I have called this congenital and pre-existent instinctual mode, or pattern of behavior, the archetype.  This is the imago that is charged with the dynamism we cannot attribute to an individual human being. (Jung 1961, P. 315).

Jung compares this dynamic to the nest-building instincts of birds and refers to it as “the ground plan of humanity’s nature.  It is fundamental, which is why it is called archetypal, but it is unconscious.

     The Epistle says that those who survive by instinct alone are “clouds carried away by the wind without giving rain, trees that in season bear no fruit, dead twice over and pulled up by the roots. They are fierce waves of the sea, forming shameful deeds; they are starts that have wandered from their course, and the place forever reserved for them is blackest darkness.” (12-13).   For modern human beings the meaning of these words can be interpreted as the “blackest darkness” of unconscious despair and depression. 

     The “Jude” story is a tragedy that is played out every day by men and women in the 21st century.  Because of cultural pressures, the high cost of psychoanalysis, and the time and effort required to achieve transformation through its gradual methodology, most people who are willing to admit they need help choose to avail themselves of superficial or ineffectual therapies.
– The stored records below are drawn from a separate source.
(* ===== verification/MvccRefine.v ===== *)
(** The multi-version store implements snapshot isolation.

    The system is a store together with the commits under way.  Its steps are the calls
    that connections make on the store, each one whole, in any order: beginning, reading
    and writing, savepoints and their rollback, the steps of the commit machine, rollback, the
    clean-up of a commit that is dropped; and what a checkpoint and garbage collection do.  A
    checkpoint may stamp any chains and publish any boundary at any time, and a collection
    may take any chains, blocking or passive; it uses the marks of the time it runs, as
    [gc_incremental] and [drop_unused_row_versions] do, and the collection that a checkpoint
    makes of its own rows, with the mark it has saved, is not a step.  The calls are restricted in two
    ways: only the exclusive transaction writes the database header ([allowed]), which the
    commit asserts, and transactions begin while fewer than 2^62 ids have been given out.  Every step is
    matched by transitions of the abstract system, and the only one that panics is the drop
    of a commit that is committed while others still depend on it. *)

From stdpp Require Import base list gmap numbers strings relations.
From Stdlib Require Import ZArith Lia.
From S2P Require Import Prelude DbHeader Mvcc MvccSpec.

(** * The system *)

(** A commit under way: its machine, and whether a step of it has failed. *)
Definition mode : Type := option (CommitStateMachine * bool).
(** What the store does not keep: the commits under way, what the transactions have read
    and not written since, and the commits so far. *)
Record ghost : Type := {
  g_modes : gmap TxID (CommitStateMachine * bool);
  g_reads : gmap TxID (gmap RowID (option Row));
  g_hist : list commit_record
}.
Record sys : Type := { store : MvStore; gh : ghost }.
The explosive growth of the quick fix of psychopharmacology is a symptom of the magnitude of the problem.  Popular psychologies, in the form of books, tapes, infomercials, and seminars are others.  None of these methods gets at the heart of the problem, the archetypal forms that precede consciousness.  The rhythms, resonances and harmonies dictated by the archetypes are the key to the work/life dilemma.  How can this knowledge best be applied?

     The darkness of unconscious carries within it the seeds of hope, because when the bleakness is acknowledged, only then can one begin the process of finding a way into the light.  The job of enlightened counselors, charged with the task of tapping the latent productivity of their patients, is to facilitate the process of emergence from the despair that so many feel.  Depression and anxiety may be viewed as positive calls for the enlightenment of greater consciousness.

It is common for the person who is at odds with the unconscious to attribute the resulting phobias, anxieties and neurotic tensions to various external problems, usually insoluble ones.  As we have seen, these disruptions really come from the pressure of unrecognized but essential personality aspects—in our time, most frequently repressed feeling and religious or spiritual values.  A great many people who think they live in fear of the threat of the atom bomb are in reality afraid of a psychic atom bomb—the compressed power of unknown inner needs which are vaguely sensed as a threat that might shatter the seeming peace which the conscious adaptation has established.  (Whitmont, 1969/1991, p. 292)

References

Jung, C.G. (1961/1985). Freud and Psychoanalysis. Princeton, NJ. Princeton University Press.

Whitmont, E. (1969/1991). The Symbolic Quest. Princeton, NJ. Princeton University Press.